:: Activity ::
Repeat verbatim, and only, the lines of the data below, beginning at the line that contains "ends in a zero" and stopping after the line that contains "duration r = PyStr.str_int".

━━━━━ Supplied information

(** C1: for a matched catalog entry the record's duration is
    [str(time / 3600).rstrip('.0')]; it is "6" for 21600 seconds, "0.5"
    for 1800 seconds and the numeral of the hours for a whole number of
    hours that does not end in a zero.  For a whole number of hours that
    ends in a zero the zeros of the numeral are stripped as well: ten
    hours give "1". *)
Theorem matched_entry_duration
  (float_str : Q -> string) (catalog : list CatalogEntry)
  (name0 : string) (series0 : Z) (name' : string) (row : CatalogEntry)
  (rest : list (string * CatalogEntry)) :
  (forall t s, decimal_hours t = Some s -> float_str (inject_Z t / 3600)%Q = s) ->
  get_data catalog (check_name name0) (check_name name0) series0 = (name', row) :: rest ->
  data_name row <> "" ->
  exists r,
    ResearchProject_init catalog float_str name0 series0 = ([], Ok r)
    /\ duration r = PyStr.rstrip ".0" (float_str (inject_Z (data_time row) / 3600)%Q)
    /\ (data_time row = 21600 -> duration r = "6")
    /\ (data_time row = 1800 -> duration r = "0.5")
    /\ (forall h, 0 <= h < 10 ^ 11 -> h mod 10 <> 0 -> data_time row = 3600 * h ->
                  duration r = PyStr.str_int h)
    /\ (data_time row = 36000 -> duration r = "1" /\ PyStr.str_int 10 = "10").
Proof.
  intros Hfloat Hget Hname.
  destruct (data_name row) as [|c tl] eqn:Hrow; [congruence|].
  destruct (matched_init catalog float_str name0 series0 name' row rest c tl Hget Hrow)
    as (r & Hinit & _ & _ & _ & Hduration).
  exists r. split; [exact Hinit|]. rewrite Hduration.
  split; [reflexivity|]. split; [|split; [|split]].
  - intros ->. apply duration_of_six_hours, Hfloat.
  - intros ->. apply duration_of_half_hour, Hfloat.
  - intros h Hh Hmod ->. apply duration_of_whole_hours_no_trailing_zero; assumption.
  - intros ->. split; [apply duration_of_ten_hours, Hfloat|reflexivity].
Qed.

Lemma matched_entry_duration_witness :
  (forall t s, decimal_hours t = Some s -> decimal_float_str (inject_Z t / 3600)%Q = s)
  /\ exists r,
       ResearchProject_init sample_catalog decimal_float_str "E-031-MI" 1 = ([], Ok r)
       /\ duration r = "1".
Proof.
  split; [exact decimal_float_str_decimal|].
  destruct (matched_entry_duration decimal_float_str sample_catalog "E-031-MI" 1
              "E-031-MI"
              {| data_series := 1; data_name := "E-031-MI"; data_time := 36000;
                 data_input := [ {| item_name := "Coins" |} ];
                 data_output := [ {| item_name := "Seattle blueprint" |} ] |}
              [ ("E-031-MI",
                 {| data_series := 1; data_name := "E-031-MI"; data_time := 36000;
                    data_input := [ {| item_name := "Coins" |} ];
                    data_output := [ {| item_name := "Seattle blueprint" |} ] |}) ]
              decimal_float_str_decimal eq_refl ltac:(discriminate))
    as (r & Hinit & _ & _ & _ & _ & Hten).
  exists r. split; [exact Hinit|]. apply Hten. reflexivity.
Defined.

━━━━━━━━━━

:: Your response ::
    ends in a zero the zeros of the numeral are stripped as well: ten
    hours give "1". *)
Theorem matched_entry_duration
  (float_str : Q -> string) (catalog : list CatalogEntry)
  (name0 : string) (series0 : Z) (name' : string) (row : CatalogEntry)
  (rest : list (string * CatalogEntry)) :
  (forall t s, decimal_hours t = Some s -> float_str (inject_Z t / 3600)%Q = s) ->
  get_data catalog (check_name name0) (check_name name0) series0 = (name', row) :: rest ->
  data_name row <> "" ->
  exists r,
    ResearchProject_init catalog float_str name0 series0 = ([], Ok r)
    /\ duration r = PyStr.rstrip ".0" (float_str (inject_Z (data_time row) / 3600)%Q)
    /\ (data_time row = 21600 -> duration r = "6")
    /\ (data_time row = 1800 -> duration r = "0.5")
    /\ (forall h, 0 <= h < 10 ^ 11 -> h mod 10 <> 0 -> data_time row = 3600 * h ->
                  duration r = PyStr.str_int h)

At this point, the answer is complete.